A controlled trial comparing ciprofloxacin with mesalazine for the treatment of active Crohn's disease

OBJECTIVE: The aim of this randomized controlled study was to investigate the efficacy of ciprofloxacin compared with mesalazine in treating active Crohn's disease. METHODS: Patients with a mild to moderate hare-up of Crohn's disease (mean Crohn's Disease Activity Index [CDAI]; 217; range, 160-305) were randomized to receive ciprofloxacin 1 g/day or Pentasa 4 g/day for 6 wk.

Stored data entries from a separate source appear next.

(** * Storage gateway of the document dashboard: a shallow embedding

    The development follows the two storage modules of the dashboard and
    the component that shows what is stored:

    - the hardened gateway (validated uploads, guarded delete, listing,
      presigning), embedded in [Module Gateway];
    - the first gateway, [src/lib/s3.ts], the one the components import,
      embedded in [Module LibS3];
    - the table of files, [src/components/FilesList.tsx], embedded in
      [Module FilesList].

    JavaScript strings are sequences of UTF-16 code units, and the regular
    expression of the key naming scheme works on code units, so strings are
    modelled as lists of code units rather than as byte strings.  The object
    store, the document library and the presigner are capabilities: records
    of functions the gateway is parameterised by.  Every call of a
    capability is recorded in a trace, so that "no backend call was issued"
    is a statement about the trace. *)

From Stdlib Require Import List String Ascii ZArith NArith Bool Lia.
From Stdlib.Strings Require Import Byte.
From Stdlib Require Import DecimalString.
From Stdlib Require DecimalZ DecimalPos.
From Stdlib Require Import Sorting.Sorted Sorting.Permutation.
Import ListNotations.

Set Implicit Arguments.

Local Open Scope N_scope.

(* ===================================================================== *)
(** ** JavaScript strings *)
(* ===================================================================== *)

Module JS.

(** A string is its sequence of UTF-16 code units. *)
Definition code_unit := N.
Definition jsstring := list code_unit.

(** An ASCII literal of the source, as code units. *)
Definition lit (s : string) : jsstring :=
  List.map N_of_ascii (list_ascii_of_string s).

Definition unit_eqb (a b : code_unit) : bool := N.eqb a b.

Fixpoint eqb (s t : jsstring) : bool :=
  match s, t with
  | [], [] => true
  | a :: s', b :: t' => unit_eqb a b && eqb s' t'
  | _, _ => false
  end.

(** [s.startsWith(p)] *)
Fixpoint startsWith (s p : jsstring) {struct p} : bool :=
  match p with
  | [] => true
  | b :: p' =>
      match s with
      | [] => false
      | a :: s' => unit_eqb a b && startsWith s' p'
      end
  end.

(** [s.endsWith(p)] *)
Definition endsWith (s p : jsstring) : bool :=
  startsWith (rev s) (rev p).

(** [arr.includes(s)] on an array of strings. *)
Definition includes (arr : list jsstring) (s : jsstring) : bool :=
  existsb (eqb s) arr.

(** [s.split(sep)] for a separator of one code unit: the segments between
    the occurrences of [sep]; never the empty array. *)
Fixpoint split (sep : code_unit) (s : jsstring) : list jsstring :=
  match s with
  | [] => [[]]
  | c :: s' =>
      if unit_eqb c sep then [] :: split sep s'
      else
        match split sep s' with
        | [] => [[c]]
        | seg :: segs => (c :: seg) :: segs
        end
  end.

(** [arr.pop()]: the last element, [undefined] on the empty array. *)
Definition pop {A : Type} (arr : list A) : option A :=
  match rev arr with
  | [] => None
  | x :: _ => Some x
  end.
(** * designer-ci-demo: the planner agent, the hybrid workflow and the approval store

    A shallow embedding of
      - [planner_agent/planner_agent.py]  ([MCPTool.__call__], [PlannerAgent.execute_goal]),
      - [hybrid_implementation_example.py] ([AutonomousAgent], the workflow nodes,
        [SimulatedWorkflow.invoke]),
      - [planner_agent/approval_store.py] and [planner_agent/approve_action.py],
      - [mcp_query_server/lambda_function.py] and
        [mcp_evaluation_server/lambda_function.py] (the two Lambda handlers).

    Modelling conventions.
      - Text is ASCII ([string]); [str.lower] is the ASCII lower-casing.
      - The regular expressions of the source are values of a small regex type,
        run by a backtracking matcher with Python's priorities (leftmost start,
        greedy repetition, ordered alternation).
      - JSON numbers are integers ([Z]); averages and thresholds are exact
        rationals ([Q]), so the rounding of Python floats is not modelled;
        [int] has no limit on the number of digits.  The evaluation server,
        which validates a number of any kind, has values of its own with
        floats (rationals, NaN and the infinities).
      - f-strings are kept structured: every line that the agent appends to its
        results or prints is a constructor of [line] carrying the interpolated
        values; a text with a leading newline is a blank line and the line.
      - Python's exceptions are explicit: a computation returns [Ok] or
        [Raise].  Writing to the standard output does not fail, and
        interrupts (which are not [Exception]s) are left out.
      - Remote tools are oracles: the answer of the transport may depend on the
        calls made so far.
      - The approval store is a finite map from request identifiers to the
        stored dictionaries; clock readings and generated identifiers are
        arguments. *)

From Stdlib Require Import ZArith QArith Ascii String DecimalString List Bool Lia.
From stdpp Require Import base option strings gmap.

Complete remission was defined at wk 6 as a CDAI less than or equal to 150 associated with a decrease (Delta) in CDAI > 75. Partial remission was defined as a CDAI less than or equal to 150 with 50 < Delta CDAI < 75 or a CDAI > 150 with Delta CDAI > 50 at wk 6. Group sequential procedure with triangular continuation regions was used to monitor the trial through the difference in complete remission rates, every 20 patients included. RESULTS: Inclusion of patients was stopped at the second step, i.e., after 40 inclusions, with the conclusion of no difference in complete remission rates between ciprofloxacin- and Pentasa-treated groups. Among the 18 patients taking ciprofloxacin, two decided to stop treatment during the trial and three were considered as treatment failures because of deterioration at wk 3. Among the 22 patients taking mesalazine, one patient was lost to follow-up and eight patients were considered as treatment failures. Complete remission was observed in 10 patients (56%) treated with ciprofloxacin and 12 patients (55%) treated with mesalazine and partial remission was observed in three and one patient, respectively. CONCLUSIONS: This study suggests that ciprofloxacin 1 g/day is as effective as mesalazine 4 g/day in treating mild to moderate flare-up of Crohn's disease. (Am J Gastroenterol 1999,94.674-678. (C) 1999 by Am. Cell. of Gastroenterology).